Information given START
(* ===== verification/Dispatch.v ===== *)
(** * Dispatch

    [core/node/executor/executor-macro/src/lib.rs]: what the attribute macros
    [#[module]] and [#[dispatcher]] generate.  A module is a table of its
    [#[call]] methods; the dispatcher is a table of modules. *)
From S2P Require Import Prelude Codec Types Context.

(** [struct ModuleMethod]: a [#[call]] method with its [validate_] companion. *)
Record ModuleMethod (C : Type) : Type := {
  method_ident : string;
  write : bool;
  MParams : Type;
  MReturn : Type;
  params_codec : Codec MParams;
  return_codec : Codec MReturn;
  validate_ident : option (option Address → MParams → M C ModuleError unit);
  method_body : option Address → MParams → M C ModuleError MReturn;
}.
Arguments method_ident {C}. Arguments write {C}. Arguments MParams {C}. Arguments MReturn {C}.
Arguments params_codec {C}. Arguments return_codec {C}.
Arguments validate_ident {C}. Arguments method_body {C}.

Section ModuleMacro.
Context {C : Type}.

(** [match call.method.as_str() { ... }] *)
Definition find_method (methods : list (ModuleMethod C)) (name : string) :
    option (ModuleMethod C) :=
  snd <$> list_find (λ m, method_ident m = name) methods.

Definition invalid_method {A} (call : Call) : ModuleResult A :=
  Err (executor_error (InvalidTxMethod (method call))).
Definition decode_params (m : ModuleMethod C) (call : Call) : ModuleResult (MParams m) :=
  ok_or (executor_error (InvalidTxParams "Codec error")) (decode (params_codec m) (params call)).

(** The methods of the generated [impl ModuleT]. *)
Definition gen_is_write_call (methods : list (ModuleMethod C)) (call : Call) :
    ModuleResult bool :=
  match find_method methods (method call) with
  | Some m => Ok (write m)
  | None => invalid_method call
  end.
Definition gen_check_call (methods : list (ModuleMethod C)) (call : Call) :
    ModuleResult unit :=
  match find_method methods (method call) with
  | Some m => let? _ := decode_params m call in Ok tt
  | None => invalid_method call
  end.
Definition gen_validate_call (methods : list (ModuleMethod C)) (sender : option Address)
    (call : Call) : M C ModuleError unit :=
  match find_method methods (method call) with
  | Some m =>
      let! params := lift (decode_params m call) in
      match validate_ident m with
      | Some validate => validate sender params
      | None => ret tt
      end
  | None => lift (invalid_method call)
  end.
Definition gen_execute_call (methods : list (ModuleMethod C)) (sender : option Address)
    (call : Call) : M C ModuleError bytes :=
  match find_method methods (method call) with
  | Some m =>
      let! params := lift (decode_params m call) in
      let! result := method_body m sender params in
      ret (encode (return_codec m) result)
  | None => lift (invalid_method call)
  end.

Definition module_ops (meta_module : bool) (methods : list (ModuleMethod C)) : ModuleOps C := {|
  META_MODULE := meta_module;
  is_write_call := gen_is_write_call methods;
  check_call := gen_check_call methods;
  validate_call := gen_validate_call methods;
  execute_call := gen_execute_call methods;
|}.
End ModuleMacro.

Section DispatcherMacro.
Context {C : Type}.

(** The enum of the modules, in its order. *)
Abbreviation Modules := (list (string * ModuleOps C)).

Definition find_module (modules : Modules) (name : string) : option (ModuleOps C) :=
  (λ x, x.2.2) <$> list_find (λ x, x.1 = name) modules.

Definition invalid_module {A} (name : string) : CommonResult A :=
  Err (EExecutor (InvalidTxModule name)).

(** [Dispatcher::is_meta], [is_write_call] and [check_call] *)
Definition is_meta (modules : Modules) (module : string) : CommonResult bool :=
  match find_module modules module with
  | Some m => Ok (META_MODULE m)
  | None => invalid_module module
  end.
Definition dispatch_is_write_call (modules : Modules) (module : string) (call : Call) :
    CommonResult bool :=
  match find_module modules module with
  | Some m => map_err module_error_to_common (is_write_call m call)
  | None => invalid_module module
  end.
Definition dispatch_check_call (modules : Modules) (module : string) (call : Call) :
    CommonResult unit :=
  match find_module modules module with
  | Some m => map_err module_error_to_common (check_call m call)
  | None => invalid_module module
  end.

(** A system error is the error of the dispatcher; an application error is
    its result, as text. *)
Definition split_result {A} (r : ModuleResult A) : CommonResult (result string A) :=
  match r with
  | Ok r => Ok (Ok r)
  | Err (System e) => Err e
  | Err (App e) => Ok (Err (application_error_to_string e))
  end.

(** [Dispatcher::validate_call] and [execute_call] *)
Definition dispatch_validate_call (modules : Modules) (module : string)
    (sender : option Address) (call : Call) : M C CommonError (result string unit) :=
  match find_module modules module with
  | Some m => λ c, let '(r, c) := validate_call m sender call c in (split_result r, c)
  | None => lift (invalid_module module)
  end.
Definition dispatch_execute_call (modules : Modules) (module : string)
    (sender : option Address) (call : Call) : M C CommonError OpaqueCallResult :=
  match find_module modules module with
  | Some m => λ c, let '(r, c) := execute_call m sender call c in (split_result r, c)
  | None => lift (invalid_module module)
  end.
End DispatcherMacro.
Information given END
Exercise requirements
Return only the number of lines above that include the word "DispatcherMacro".

Solved problem
2